• [EXERCISE]: Restate word for word the entries below, starting with the line with "(** Modelled from the spec: [pkg_jobs_t]" and continuing through the line with "[private/pkg_jobs.h], one candidate". Include both of those lines and no others.

• [EXERCISE MATERIAL]:
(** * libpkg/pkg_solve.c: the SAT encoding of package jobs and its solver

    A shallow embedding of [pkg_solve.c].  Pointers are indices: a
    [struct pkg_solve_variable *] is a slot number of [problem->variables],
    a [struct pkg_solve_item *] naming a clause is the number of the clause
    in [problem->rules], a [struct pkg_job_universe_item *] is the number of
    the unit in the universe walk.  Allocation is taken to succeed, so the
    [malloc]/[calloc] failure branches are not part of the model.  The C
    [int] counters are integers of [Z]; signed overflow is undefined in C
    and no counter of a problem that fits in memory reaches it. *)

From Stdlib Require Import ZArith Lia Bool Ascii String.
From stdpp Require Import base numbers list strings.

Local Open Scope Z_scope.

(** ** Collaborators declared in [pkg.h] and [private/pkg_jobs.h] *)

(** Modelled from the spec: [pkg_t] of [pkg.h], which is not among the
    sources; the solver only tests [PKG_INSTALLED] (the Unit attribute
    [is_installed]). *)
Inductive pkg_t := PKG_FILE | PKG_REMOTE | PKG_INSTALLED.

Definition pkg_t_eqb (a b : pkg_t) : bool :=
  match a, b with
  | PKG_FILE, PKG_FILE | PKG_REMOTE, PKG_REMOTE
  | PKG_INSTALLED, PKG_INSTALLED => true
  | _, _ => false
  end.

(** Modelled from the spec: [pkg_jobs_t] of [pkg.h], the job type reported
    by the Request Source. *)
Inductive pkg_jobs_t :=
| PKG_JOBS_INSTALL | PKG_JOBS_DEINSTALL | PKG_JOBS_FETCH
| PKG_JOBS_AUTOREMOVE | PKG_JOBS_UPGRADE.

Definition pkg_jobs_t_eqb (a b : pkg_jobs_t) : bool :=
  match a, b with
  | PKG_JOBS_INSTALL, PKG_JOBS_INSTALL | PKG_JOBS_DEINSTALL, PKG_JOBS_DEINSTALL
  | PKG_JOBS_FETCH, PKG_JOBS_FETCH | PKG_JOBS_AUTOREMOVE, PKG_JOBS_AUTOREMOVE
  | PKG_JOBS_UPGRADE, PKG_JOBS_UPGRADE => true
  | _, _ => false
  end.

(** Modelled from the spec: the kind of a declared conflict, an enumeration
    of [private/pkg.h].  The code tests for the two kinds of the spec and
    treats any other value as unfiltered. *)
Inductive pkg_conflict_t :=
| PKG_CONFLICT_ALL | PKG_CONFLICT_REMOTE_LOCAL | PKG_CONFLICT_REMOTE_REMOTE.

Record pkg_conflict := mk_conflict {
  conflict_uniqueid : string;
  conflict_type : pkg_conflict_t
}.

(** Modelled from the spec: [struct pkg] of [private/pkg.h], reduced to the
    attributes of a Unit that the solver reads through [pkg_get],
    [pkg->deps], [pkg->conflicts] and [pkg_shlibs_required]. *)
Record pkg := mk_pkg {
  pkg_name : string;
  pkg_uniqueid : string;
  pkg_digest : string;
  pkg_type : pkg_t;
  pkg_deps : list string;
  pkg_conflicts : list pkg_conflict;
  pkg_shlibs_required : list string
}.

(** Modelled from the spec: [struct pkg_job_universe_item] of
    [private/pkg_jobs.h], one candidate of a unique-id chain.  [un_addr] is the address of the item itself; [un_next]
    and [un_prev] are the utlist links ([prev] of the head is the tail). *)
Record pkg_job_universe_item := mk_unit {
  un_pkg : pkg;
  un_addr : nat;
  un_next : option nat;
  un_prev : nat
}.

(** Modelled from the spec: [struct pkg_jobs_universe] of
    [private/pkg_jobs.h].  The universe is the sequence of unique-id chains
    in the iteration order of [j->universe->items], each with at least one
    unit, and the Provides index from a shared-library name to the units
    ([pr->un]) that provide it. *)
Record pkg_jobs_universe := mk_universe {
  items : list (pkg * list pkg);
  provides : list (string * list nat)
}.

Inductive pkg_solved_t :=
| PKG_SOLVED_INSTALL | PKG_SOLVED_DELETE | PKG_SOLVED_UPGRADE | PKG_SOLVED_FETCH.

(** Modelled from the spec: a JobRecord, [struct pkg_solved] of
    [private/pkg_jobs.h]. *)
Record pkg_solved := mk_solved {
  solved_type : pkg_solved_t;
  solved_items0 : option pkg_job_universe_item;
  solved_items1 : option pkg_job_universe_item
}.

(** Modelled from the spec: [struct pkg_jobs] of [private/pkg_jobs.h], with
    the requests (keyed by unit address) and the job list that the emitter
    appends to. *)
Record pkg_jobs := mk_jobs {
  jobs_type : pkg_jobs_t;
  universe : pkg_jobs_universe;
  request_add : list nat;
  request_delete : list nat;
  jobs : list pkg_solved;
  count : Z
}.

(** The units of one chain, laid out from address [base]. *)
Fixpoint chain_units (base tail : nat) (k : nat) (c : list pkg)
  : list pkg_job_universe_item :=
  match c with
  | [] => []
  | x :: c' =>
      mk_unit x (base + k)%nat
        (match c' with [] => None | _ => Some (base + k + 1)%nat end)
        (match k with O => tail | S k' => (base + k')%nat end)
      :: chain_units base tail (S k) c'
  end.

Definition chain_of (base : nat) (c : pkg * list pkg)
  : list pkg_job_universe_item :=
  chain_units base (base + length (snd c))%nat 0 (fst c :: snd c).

• [RESPONSE TO THIS TASK]:
(** Modelled from the spec: [pkg_jobs_t] of [pkg.h], the job type reported
    by the Request Source. *)
Inductive pkg_jobs_t :=
| PKG_JOBS_INSTALL | PKG_JOBS_DEINSTALL | PKG_JOBS_FETCH
| PKG_JOBS_AUTOREMOVE | PKG_JOBS_UPGRADE.

Definition pkg_jobs_t_eqb (a b : pkg_jobs_t) : bool :=
  match a, b with
  | PKG_JOBS_INSTALL, PKG_JOBS_INSTALL | PKG_JOBS_DEINSTALL, PKG_JOBS_DEINSTALL
  | PKG_JOBS_FETCH, PKG_JOBS_FETCH | PKG_JOBS_AUTOREMOVE, PKG_JOBS_AUTOREMOVE
  | PKG_JOBS_UPGRADE, PKG_JOBS_UPGRADE => true
  | _, _ => false
  end.

(** Modelled from the spec: the kind of a declared conflict, an enumeration
    of [private/pkg.h].  The code tests for the two kinds of the spec and
    treats any other value as unfiltered. *)
Inductive pkg_conflict_t :=
| PKG_CONFLICT_ALL | PKG_CONFLICT_REMOTE_LOCAL | PKG_CONFLICT_REMOTE_REMOTE.

Record pkg_conflict := mk_conflict {
  conflict_uniqueid : string;
  conflict_type : pkg_conflict_t
}.

(** Modelled from the spec: [struct pkg] of [private/pkg.h], reduced to the
    attributes of a Unit that the solver reads through [pkg_get],
    [pkg->deps], [pkg->conflicts] and [pkg_shlibs_required]. *)
Record pkg := mk_pkg {
  pkg_name : string;
  pkg_uniqueid : string;
  pkg_digest : string;
  pkg_type : pkg_t;
  pkg_deps : list string;
  pkg_conflicts : list pkg_conflict;
  pkg_shlibs_required : list string
}.

(** Modelled from the spec: [struct pkg_job_universe_item] of
    [private/pkg_jobs.h], one candidate of a unique-id chain.  [un_addr] is the address of the item itself; [un_next]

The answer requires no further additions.